***** Data records

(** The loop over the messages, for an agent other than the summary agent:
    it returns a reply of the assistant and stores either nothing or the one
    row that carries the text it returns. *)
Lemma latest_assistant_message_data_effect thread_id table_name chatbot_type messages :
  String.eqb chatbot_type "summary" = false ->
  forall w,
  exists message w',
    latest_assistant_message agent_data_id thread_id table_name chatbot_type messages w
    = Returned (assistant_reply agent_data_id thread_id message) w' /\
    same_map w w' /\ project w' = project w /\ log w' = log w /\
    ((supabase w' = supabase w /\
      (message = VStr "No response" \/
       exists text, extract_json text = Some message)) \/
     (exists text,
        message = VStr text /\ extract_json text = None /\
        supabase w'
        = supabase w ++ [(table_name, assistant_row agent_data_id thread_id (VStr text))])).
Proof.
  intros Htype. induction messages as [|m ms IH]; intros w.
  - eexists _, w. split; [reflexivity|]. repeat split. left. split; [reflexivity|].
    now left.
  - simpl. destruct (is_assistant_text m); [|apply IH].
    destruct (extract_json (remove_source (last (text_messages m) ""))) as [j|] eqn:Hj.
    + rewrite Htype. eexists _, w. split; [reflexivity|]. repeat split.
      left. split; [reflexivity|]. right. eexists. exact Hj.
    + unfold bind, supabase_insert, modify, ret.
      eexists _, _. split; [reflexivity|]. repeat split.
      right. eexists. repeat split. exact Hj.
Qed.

**********
***** Data records

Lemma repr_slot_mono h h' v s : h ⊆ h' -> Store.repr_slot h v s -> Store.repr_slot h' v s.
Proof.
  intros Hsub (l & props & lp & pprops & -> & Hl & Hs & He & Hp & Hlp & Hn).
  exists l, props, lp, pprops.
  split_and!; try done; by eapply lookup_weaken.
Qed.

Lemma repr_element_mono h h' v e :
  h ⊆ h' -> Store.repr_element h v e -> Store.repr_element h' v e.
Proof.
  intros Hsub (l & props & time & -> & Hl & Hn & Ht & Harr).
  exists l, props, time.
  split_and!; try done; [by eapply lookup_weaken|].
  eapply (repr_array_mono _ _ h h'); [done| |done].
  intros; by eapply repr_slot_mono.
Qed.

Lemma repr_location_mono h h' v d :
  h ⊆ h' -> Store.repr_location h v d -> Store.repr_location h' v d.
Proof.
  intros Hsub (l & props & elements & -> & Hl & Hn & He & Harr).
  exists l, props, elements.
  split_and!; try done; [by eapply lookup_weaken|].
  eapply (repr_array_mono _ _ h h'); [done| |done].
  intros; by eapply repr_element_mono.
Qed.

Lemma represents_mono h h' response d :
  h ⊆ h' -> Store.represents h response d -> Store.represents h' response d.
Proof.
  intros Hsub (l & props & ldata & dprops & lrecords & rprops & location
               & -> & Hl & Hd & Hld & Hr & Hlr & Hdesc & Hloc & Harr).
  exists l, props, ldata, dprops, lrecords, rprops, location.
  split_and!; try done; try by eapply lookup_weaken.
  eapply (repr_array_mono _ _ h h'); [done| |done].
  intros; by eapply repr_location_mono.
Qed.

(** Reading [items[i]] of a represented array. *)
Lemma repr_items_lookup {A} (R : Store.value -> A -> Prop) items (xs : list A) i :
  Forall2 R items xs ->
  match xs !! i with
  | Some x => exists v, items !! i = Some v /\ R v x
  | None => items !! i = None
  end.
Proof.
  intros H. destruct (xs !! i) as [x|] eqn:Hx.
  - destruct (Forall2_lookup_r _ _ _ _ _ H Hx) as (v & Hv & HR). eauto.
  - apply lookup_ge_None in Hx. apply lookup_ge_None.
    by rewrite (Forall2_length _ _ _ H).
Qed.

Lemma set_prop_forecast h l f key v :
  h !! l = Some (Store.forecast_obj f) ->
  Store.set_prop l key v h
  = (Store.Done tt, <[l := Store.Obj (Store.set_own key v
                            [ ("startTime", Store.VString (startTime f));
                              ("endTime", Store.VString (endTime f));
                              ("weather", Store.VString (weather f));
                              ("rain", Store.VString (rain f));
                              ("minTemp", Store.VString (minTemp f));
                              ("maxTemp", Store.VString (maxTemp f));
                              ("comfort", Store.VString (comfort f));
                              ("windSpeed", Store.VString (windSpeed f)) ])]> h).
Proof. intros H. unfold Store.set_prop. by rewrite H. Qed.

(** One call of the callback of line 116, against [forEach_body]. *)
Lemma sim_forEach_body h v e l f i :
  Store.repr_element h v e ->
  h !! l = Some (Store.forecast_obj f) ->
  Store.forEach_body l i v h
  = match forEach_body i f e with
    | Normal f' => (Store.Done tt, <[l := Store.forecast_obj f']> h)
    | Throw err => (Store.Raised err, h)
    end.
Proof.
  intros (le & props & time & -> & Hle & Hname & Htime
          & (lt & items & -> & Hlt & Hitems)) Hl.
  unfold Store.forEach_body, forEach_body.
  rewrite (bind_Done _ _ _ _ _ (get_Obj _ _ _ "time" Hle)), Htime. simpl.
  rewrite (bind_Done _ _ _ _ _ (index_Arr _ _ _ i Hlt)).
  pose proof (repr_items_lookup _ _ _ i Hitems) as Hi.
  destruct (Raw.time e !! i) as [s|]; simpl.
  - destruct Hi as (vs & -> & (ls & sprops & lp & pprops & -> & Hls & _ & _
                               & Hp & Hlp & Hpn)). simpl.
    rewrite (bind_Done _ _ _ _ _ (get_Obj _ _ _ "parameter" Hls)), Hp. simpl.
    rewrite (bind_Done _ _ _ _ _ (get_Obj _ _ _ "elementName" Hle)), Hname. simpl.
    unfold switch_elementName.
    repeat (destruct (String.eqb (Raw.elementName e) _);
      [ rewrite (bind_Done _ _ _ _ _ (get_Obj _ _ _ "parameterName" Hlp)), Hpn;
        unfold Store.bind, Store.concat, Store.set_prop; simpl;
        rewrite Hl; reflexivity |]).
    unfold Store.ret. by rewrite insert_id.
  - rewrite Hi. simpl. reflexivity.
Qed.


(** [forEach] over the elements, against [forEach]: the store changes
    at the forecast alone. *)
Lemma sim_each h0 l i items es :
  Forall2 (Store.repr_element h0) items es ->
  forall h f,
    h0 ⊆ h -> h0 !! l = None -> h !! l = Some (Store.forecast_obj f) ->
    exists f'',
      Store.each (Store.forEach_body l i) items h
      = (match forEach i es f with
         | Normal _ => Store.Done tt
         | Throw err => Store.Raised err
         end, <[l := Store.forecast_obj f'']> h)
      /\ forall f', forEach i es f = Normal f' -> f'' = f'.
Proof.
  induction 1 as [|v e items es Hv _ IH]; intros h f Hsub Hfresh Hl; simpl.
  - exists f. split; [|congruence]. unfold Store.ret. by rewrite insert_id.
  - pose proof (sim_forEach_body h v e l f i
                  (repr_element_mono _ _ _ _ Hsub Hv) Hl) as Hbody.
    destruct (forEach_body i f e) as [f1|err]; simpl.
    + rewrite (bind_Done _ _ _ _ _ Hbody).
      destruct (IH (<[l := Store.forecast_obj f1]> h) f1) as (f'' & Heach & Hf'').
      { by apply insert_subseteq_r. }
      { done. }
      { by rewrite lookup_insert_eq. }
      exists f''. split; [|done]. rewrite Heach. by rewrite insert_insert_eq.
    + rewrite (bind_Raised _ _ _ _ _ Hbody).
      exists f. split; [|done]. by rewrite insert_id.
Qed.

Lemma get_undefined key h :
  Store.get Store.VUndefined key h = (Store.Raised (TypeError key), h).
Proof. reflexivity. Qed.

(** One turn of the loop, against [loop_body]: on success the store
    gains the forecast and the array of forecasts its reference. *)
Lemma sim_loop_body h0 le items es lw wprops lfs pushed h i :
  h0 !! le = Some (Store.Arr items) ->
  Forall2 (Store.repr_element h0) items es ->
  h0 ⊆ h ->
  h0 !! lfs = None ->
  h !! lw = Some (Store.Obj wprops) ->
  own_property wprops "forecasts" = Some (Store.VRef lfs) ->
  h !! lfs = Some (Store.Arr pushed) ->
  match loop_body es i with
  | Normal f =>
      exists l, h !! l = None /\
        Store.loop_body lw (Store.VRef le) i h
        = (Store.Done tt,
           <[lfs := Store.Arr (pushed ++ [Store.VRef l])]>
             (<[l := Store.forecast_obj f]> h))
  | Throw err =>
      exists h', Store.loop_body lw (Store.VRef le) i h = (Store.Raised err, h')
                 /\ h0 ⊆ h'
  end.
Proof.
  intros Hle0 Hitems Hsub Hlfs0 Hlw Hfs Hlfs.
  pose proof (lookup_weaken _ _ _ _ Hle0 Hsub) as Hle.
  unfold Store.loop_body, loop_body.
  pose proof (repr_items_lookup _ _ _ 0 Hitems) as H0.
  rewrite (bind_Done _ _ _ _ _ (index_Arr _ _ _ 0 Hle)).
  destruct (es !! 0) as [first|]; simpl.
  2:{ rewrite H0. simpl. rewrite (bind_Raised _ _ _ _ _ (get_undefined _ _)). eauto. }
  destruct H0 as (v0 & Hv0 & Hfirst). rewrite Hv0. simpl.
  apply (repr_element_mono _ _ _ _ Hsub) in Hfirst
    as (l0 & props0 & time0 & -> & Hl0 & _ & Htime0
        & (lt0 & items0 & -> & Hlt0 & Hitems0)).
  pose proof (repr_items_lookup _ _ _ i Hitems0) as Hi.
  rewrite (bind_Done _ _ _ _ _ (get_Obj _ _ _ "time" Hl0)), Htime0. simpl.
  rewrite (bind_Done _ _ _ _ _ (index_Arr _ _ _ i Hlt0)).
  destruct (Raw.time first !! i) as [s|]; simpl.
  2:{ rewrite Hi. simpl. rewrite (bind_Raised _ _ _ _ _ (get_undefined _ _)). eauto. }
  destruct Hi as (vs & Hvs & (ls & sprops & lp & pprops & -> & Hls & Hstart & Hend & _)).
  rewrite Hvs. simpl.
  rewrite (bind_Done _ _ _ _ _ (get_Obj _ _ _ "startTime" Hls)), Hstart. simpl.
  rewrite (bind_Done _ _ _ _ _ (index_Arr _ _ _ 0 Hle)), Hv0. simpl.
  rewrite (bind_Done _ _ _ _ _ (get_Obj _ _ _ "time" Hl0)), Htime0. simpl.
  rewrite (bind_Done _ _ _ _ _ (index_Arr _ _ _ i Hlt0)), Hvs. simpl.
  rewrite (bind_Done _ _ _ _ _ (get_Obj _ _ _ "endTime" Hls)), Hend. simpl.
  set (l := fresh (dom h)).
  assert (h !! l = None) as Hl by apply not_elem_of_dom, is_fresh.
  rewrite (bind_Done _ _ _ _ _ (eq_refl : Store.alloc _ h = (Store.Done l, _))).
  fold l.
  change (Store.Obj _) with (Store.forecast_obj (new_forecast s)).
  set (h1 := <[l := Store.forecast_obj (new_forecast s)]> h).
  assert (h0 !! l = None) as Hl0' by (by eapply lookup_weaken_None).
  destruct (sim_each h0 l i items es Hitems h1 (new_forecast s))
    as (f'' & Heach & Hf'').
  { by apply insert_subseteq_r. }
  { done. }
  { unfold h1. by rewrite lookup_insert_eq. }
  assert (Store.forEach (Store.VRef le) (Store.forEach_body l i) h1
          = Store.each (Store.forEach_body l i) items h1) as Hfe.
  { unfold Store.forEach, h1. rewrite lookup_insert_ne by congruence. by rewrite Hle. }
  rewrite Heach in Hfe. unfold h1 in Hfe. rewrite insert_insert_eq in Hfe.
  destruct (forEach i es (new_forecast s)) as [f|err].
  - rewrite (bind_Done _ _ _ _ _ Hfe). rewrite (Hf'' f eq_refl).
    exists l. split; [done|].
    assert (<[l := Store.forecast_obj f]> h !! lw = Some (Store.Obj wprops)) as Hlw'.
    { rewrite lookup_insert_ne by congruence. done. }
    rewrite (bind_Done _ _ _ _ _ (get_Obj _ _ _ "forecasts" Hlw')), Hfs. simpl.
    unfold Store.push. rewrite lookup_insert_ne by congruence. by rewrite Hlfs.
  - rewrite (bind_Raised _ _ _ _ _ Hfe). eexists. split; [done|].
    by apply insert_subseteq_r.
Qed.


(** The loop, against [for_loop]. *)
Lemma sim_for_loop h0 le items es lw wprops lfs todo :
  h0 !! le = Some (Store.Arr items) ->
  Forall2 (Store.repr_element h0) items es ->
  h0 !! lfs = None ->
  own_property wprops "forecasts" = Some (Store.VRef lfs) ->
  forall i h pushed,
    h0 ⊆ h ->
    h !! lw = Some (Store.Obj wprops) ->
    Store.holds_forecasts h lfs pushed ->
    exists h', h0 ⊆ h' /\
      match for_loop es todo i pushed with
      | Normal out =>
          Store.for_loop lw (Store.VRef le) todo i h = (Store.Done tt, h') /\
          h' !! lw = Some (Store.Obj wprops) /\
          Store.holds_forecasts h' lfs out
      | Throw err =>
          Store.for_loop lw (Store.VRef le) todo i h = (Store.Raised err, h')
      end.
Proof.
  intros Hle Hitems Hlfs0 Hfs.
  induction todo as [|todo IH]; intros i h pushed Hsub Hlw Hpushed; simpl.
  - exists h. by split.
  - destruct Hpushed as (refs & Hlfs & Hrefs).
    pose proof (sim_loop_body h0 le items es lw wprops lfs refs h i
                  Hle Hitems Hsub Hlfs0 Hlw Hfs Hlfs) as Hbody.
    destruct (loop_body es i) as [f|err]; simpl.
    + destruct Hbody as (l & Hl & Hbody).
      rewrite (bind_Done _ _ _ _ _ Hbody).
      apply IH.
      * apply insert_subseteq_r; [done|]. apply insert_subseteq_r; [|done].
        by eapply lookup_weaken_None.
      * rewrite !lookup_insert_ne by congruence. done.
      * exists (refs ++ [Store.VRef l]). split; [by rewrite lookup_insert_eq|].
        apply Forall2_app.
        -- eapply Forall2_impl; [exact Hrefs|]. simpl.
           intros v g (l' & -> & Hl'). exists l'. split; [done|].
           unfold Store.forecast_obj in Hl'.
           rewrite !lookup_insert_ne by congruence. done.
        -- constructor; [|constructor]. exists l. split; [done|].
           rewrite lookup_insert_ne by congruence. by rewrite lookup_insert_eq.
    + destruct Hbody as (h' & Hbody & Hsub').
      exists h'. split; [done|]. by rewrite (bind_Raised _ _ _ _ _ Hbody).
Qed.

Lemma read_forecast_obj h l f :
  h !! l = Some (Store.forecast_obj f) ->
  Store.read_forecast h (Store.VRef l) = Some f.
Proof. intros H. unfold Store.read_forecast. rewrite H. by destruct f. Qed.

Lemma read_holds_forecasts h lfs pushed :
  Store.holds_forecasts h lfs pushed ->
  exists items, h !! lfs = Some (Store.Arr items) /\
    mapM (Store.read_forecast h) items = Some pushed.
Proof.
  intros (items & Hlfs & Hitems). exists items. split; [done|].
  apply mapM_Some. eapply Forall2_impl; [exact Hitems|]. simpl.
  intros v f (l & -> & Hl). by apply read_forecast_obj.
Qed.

**********

Your goal ▸
Among the lines above, repeat exactly those from the line with "intros Hle0 Hitems Hsub Hlfs0 Hlw Hfs Hlfs." to the line with "assert (h0 !!", counting both ends.

Exercise solution ▸
  intros Hle0 Hitems Hsub Hlfs0 Hlw Hfs Hlfs.
  pose proof (lookup_weaken _ _ _ _ Hle0 Hsub) as Hle.
  unfold Store.loop_body, loop_body.
  pose proof (repr_items_lookup _ _ _ 0 Hitems) as H0.
  rewrite (bind_Done _ _ _ _ _ (index_Arr _ _ _ 0 Hle)).
  destruct (es !! 0) as [first|]; simpl.
  2:{ rewrite H0. simpl. rewrite (bind_Raised _ _ _ _ _ (get_undefined _ _)). eauto. }
  destruct H0 as (v0 & Hv0 & Hfirst). rewrite Hv0. simpl.
  apply (repr_element_mono _ _ _ _ Hsub) in Hfirst
    as (l0 & props0 & time0 & -> & Hl0 & _ & Htime0
        & (lt0 & items0 & -> & Hlt0 & Hitems0)).
  pose proof (repr_items_lookup _ _ _ i Hitems0) as Hi.
  rewrite (bind_Done _ _ _ _ _ (get_Obj _ _ _ "time" Hl0)), Htime0. simpl.
  rewrite (bind_Done _ _ _ _ _ (index_Arr _ _ _ i Hlt0)).
  destruct (Raw.time first !! i) as [s|]; simpl.
  2:{ rewrite Hi. simpl. rewrite (bind_Raised _ _ _ _ _ (get_undefined _ _)). eauto. }
  destruct Hi as (vs & Hvs & (ls & sprops & lp & pprops & -> & Hls & Hstart & Hend & _)).
  rewrite Hvs. simpl.
  rewrite (bind_Done _ _ _ _ _ (get_Obj _ _ _ "startTime" Hls)), Hstart. simpl.
  rewrite (bind_Done _ _ _ _ _ (index_Arr _ _ _ 0 Hle)), Hv0. simpl.
  rewrite (bind_Done _ _ _ _ _ (get_Obj _ _ _ "time" Hl0)), Htime0. simpl.
  rewrite (bind_Done _ _ _ _ _ (index_Arr _ _ _ i Hlt0)), Hvs. simpl.
  rewrite (bind_Done _ _ _ _ _ (get_Obj _ _ _ "endTime" Hls)), Hend. simpl.
  set (l := fresh (dom h)).
  assert (h !! l = None) as Hl by apply not_elem_of_dom, is_fresh.
  rewrite (bind_Done _ _ _ _ _ (eq_refl : Store.alloc _ h = (Store.Done l, _))).
  fold l.
  change (Store.Obj _) with (Store.forecast_obj (new_forecast s)).
  set (h1 := <[l := Store.forecast_obj (new_forecast s)]> h).
  assert (h0 !! l = None) as Hl0' by (by eapply lookup_weaken_None).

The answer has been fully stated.